As I reread this little journal, emotions–the bittersweetness of the wedding, the emptiness of the funeral one month later, a hollowness that I still feel today–came on strong. However, it was that summer entry that spoke loudest for it is there that I ask myself the tough questions… the possibility that my patience is a lie, the fear that I don’t actually know how to love, and the worry that I chose the wrong partner.

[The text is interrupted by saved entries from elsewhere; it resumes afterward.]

(* ===== verification/AgentDeliverSample.v ===== *)
(** The deliveries of an agent on a concrete database: the theorems of
    [AgentDeliverSpec] applied where their hypotheses hold. *)
From stdpp Require Import base tactics countable option list strings sorting gmap.
From Stdlib Require Import ZArith NArith Lia Ascii.
From S2P Require Import Prelude Event EventStore Registry Authority Utf8 Sqlite SqliteLog SqliteState SqliteDelivery SqliteSpec Json Manifest Host Router RouterLoops RouterSpec Agent AgentSpec AgentDeliver AgentDeliverSpec.

Module AgentDeliverSample.
Import Sample Codec RouterSample AgentSample.

(** A component that only counts: its checkpoint, and whether it has output
    of its own. *)
Record Counter : Type := mkCounter { count : N; talks : bool }.

#[export] Instance counter_plugin : PluginInstance Counter := {| instance_checkpoint := count |}.
#[export] Instance counter_lifecycle : Lifecycle Counter (World nat) := {|
  lc_pinned_session _ := false;
  lc_requires_reinstantiation _ := false;
  lc_has_background_output i := (talks i, i);
  lc_background_output i := (Ok (mkOutcome [] (count i)), mkCounter (count i) false);
  lc_handle batch i w :=
    let n := batch_end (count i) batch in
    (Ok (mkOutcome [] n), mkCounter n (talks i), w);
  lc_skip n i w := (Ok tt, mkCounter n (talks i), w);
  lc_skip_with_events n _ i w := (Ok tt, mkCounter n (talks i), w);
  lc_restart i w := (Ok i, w);
  lc_init i w := (Ok tt, i, w);
  lc_start i := i;
|}.
#[export] Instance never_stopped : StopSignal := {| stopped_at _ := false |}.

Definition authority : FixedResolver := mkFixedResolver (Ok permissive).

(** An agent whose external component [tool] has a request to handle. *)
Definition tool_agent (talking : bool) : Agent FixedPolicy Counter :=
  mkAgent router {["tool"]} ∅ {["tool" := false]} {["tool" := mkCounter 0 talking]} "agent" who
    0 10 100 ∅ ∅ ∅ 0.
Definition d0 (talking : bool) : DState FixedPolicy Counter (World nat) :=
  mkDState (mkAState (tool_agent talking) s1) ∅ 0.

(** A pass that hands the request to a worker, and the worker's task. *)
Definition d1 : DState FixedPolicy Counter (World nat) := (tick 8 authority 10 (d0 false)).2.
Definition d2 : DState FixedPolicy Counter (World nat) := (run_worker "tool" d1).2.

Lemma d1_worker : is_finished (jobs d1 !! "tool") = false ∧ opt_is_some (jobs d1 !! "tool") = true ∧
  is_finished (jobs d2 !! "tool") = true.
Proof. by vm_compute. Qed.

(** The delivery alone. *)
Definition handed : DState FixedPolicy Counter (World nat) :=
  (deliver_external 8 authority "tool" 1 [asked] (d0 false)).2.

Lemma handed_outcome : (deliver_external 8 authority "tool" 1 [asked] (d0 false)).1 = Done (Some 0%N).
Proof. by vm_compute. Qed.

Lemma handed_running : opt_is_some (jobs handed !! "tool") = true.
Proof. by vm_compute. Qed.
Lemma handed_worker : is_Some (jobs handed !! "tool").
Proof. pose proof handed_running. by destruct (jobs handed !! "tool"). Qed.

(** The component traps. *)
Definition trap : RuntimeError := rt_trap "trap".
Definition withdrawn : DState FixedPolicy Counter (World nat) :=
  (quarantine 8 "tool" 1 [asked] trap (d0 false)).2.

Lemma withdrawn_outcome : (quarantine 8 "tool" 1 [asked] trap (d0 false)).1 = Done tt.
Proof. by vm_compute. Qed.

(** The component runs out of memory, for the third time at this request. *)
Definition memory : ResourceExhaustion :=
  mkResourceExhaustion "memory" 100 200 150 "handle" None None.
Definition exhausted : RuntimeError := rt_resource_limit memory "out of memory".
Definition tired : DState FixedPolicy Counter (World nat) :=
  (dt_update (on_backoff <[request_key "tool" "" := (2%N, 5%Z)]>) (d0 false)).2.
Definition skipped : DState FixedPolicy Counter (World nat) :=
  (defer_delivery "tool" [asked] exhausted tired).2.

Lemma skipped_outcome : (defer_delivery "tool" [asked] exhausted tired).1 = Done tt.
Proof. by vm_compute. Qed.

(** The component talks: a delivery that finds nothing starts a worker. *)
Definition talked : DState FixedPolicy Counter (World nat) :=
  (spawn_worker "tool" [] Flushing (d0 true)).2.

Lemma talked_outcome : (spawn_worker "tool" [] Flushing (d0 true)).1 = Done (Some 0%N).
Proof. by vm_compute. Qed.
End AgentDeliverSample.
Import Sample Codec RouterSample AgentSample AgentDeliverSample.

Lemma one_task_per_component_witness :
  is_finished (jobs d2 !! "tool") = true ∧
  (∀ id, is_Some (jobs d2 !! id) ↔ is_Some (workers (agent_at d2) !! id)) ∧
  (∀ id, is_Some (instances (agent_at d2) !! id) → jobs d2 !! id = None) ∧
  workers_with "capability.requested" (agent_at d2) ≤ 4 ∧
  workers_with "model.requested" (agent_at d2) ≤ 5.
Proof.
  split; [apply d1_worker|].
  apply (one_task_per_component 8 authority (d0 false) d2); [reflexivity|reflexivity|].
  apply rtc_l with d1; [apply step_tick|]. apply rtc_once, step_worker.
Defined.

Lemma worker_admitted_witness :
  (∃ rs, admit_attempt 8 router asked "tool" rs = (Return true, rstate (base_state handed))) ∧
  ("capability.requested" = "capability.requested" → allowed_now authority asked "tool" (tool_agent false)) ∧
  workers (agent_at handed) !! "tool" = Some [asked].
Proof.
  apply (worker_admitted 8 authority "tool" 1 asked (d0 false) handed);
    [reflexivity|reflexivity|exact (pair_of_fst _ _ handed_outcome)|exact handed_worker].
Defined.

Lemma trap_withdraws_witness :
  instances (agent_at withdrawn) = delete "tool" (instances (tool_agent false)) ∧
  failed (agent_at withdrawn) = <["tool" := "trap"]> ∅ ∧
  registrations (ag_router (agent_at withdrawn)) = registrations (unregister "tool" router) ∧
  workers (agent_at withdrawn) = ∅ ∧
  (∀ fuel' (a : FixedResolver), deliver fuel' a "tool" withdrawn = (Done None, withdrawn)).
Proof.
  apply (trap_withdraws 8 "tool" 1 [asked] trap (d0 false) withdrawn);
    [reflexivity|exact (pair_of_fst _ _ withdrawn_outcome)].
Defined.

Lemma exhausted_request_skipped_witness :
  "tool" ∈ reduced_batches (agent_at skipped) ∧
  backoff (agent_at skipped) !! request_key "tool" "" = None ∧
  skipped_with_report "tool" asked tired skipped.
Proof.
  apply (exhausted_request_skipped "tool" asked exhausted memory tired skipped);
    [reflexivity|exact (pair_of_fst _ _ skipped_outcome)].
Defined.

Lemma background_output_race_witness :
  jobs talked !! "tool" ≠ None ∧
  (deliver_each 8 authority ["tool"] (mkProgress 0 0 0 0) talked).1 = Failed (AgentUnknownInstance "tool").
Proof.
  apply (background_output_race 8 authority "tool" (d0 true) talked);
    [exact (pair_of_fst _ _ talked_outcome)|by vm_compute].
Defined.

Looking back almost a decade later–after a divorce and an ongoing process of aligning myself so that I might have fleeting tastes of balance–I felt an abiding compassion for 2002-2004 Steve. I felt validated as well looking back at all that doubt and confusion with a clarity made available by the distance of perspective and the wisdom of paying attention. There is a frozen-moment quality to the rumination, a blurred snapshot of my mind that I can now look at fondly, filling in some blanks and adding back some of the faded colors.
In it there are also questions and perspectives that remind the almost-2012 Steve of the timelessness of some states of being.
How much of me is a lie? Do I really do so much? Do I really give more than I get? I realize how unhappy I am, working so hard that I don’t find time to enjoy myself. When I do have the time, I’m so preoccupied with the weight of responsibility that I don’t settle into the moment. This is clearly no way to live.
I wonder what Steve will be reading my journals eight years from now. Where is he? What is he doing? Does he still occasionally forget that unhappiness is caused by losing the moment in a torrent of to-dos and should-dos? Is the process of acquainting himself to himself still sometimes a terrible shock? Has he answered any of the burning questions of today? What questions does he have in his present moment?
I look forward to meeting him and hearing his answers.